Work instruction: Print the line containing "Hn & Hsuf)." and each line after it to the end of the material below. Print nothing else.

Source material:
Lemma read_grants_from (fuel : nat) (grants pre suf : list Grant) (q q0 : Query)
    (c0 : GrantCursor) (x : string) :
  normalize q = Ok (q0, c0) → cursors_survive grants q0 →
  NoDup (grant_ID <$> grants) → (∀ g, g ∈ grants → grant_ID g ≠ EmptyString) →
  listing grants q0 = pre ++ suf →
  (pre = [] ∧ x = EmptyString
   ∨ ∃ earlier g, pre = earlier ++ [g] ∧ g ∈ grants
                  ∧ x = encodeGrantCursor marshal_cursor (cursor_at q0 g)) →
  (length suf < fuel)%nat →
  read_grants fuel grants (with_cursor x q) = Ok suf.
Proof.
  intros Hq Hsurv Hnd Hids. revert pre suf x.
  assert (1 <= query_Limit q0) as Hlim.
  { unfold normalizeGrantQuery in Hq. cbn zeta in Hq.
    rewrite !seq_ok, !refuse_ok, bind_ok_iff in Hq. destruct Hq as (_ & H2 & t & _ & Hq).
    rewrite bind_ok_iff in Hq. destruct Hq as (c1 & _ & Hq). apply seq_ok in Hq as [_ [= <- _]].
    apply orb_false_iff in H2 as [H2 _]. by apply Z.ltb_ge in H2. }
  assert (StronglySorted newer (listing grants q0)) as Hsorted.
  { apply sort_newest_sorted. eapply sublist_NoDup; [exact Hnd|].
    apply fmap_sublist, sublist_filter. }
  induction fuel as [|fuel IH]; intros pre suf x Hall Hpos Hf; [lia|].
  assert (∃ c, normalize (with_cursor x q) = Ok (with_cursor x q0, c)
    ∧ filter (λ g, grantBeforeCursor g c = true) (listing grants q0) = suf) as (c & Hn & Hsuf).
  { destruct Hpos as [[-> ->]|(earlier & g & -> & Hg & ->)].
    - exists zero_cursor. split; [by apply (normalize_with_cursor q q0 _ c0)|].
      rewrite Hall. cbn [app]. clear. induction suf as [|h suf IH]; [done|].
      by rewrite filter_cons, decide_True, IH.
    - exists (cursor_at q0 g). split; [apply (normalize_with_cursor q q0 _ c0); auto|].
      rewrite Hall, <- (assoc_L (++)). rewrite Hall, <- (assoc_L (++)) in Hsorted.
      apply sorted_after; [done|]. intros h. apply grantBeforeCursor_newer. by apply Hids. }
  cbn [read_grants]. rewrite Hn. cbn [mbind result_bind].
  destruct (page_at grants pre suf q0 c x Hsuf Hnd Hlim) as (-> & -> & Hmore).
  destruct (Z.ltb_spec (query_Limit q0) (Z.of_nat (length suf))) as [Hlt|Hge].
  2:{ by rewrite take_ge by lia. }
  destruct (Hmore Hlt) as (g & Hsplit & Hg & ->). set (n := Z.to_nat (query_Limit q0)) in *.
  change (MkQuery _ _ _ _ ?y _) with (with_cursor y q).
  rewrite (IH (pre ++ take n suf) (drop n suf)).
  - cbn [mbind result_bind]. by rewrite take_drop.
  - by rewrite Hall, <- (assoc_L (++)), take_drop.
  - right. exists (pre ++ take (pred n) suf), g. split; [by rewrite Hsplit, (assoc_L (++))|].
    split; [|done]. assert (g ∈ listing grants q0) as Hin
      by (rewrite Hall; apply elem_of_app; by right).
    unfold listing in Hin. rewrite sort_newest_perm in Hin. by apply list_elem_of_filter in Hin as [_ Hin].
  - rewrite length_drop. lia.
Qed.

Result of this task:
    ∧ filter (λ g, grantBeforeCursor g c = true) (listing grants q0) = suf) as (c & Hn & Hsuf).
  { destruct Hpos as [[-> ->]|(earlier & g & -> & Hg & ->)].
    - exists zero_cursor. split; [by apply (normalize_with_cursor q q0 _ c0)|].
      rewrite Hall. cbn [app]. clear. induction suf as [|h suf IH]; [done|].
      by rewrite filter_cons, decide_True, IH.
    - exists (cursor_at q0 g). split; [apply (normalize_with_cursor q q0 _ c0); auto|].
      rewrite Hall, <- (assoc_L (++)). rewrite Hall, <- (assoc_L (++)) in Hsorted.
      apply sorted_after; [done|]. intros h. apply grantBeforeCursor_newer. by apply Hids. }
  cbn [read_grants]. rewrite Hn. cbn [mbind result_bind].
  destruct (page_at grants pre suf q0 c x Hsuf Hnd Hlim) as (-> & -> & Hmore).
  destruct (Z.ltb_spec (query_Limit q0) (Z.of_nat (length suf))) as [Hlt|Hge].
  2:{ by rewrite take_ge by lia. }
  destruct (Hmore Hlt) as (g & Hsplit & Hg & ->). set (n := Z.to_nat (query_Limit q0)) in *.
  change (MkQuery _ _ _ _ ?y _) with (with_cursor y q).
  rewrite (IH (pre ++ take n suf) (drop n suf)).
  - cbn [mbind result_bind]. by rewrite take_drop.
  - by rewrite Hall, <- (assoc_L (++)), take_drop.
  - right. exists (pre ++ take (pred n) suf), g. split; [by rewrite Hsplit, (assoc_L (++))|].
    split; [|done]. assert (g ∈ listing grants q0) as Hin
      by (rewrite Hall; apply elem_of_app; by right).
    unfold listing in Hin. rewrite sort_newest_perm in Hin. by apply list_elem_of_filter in Hin as [_ Hin].
  - rewrite length_drop. lia.
Qed.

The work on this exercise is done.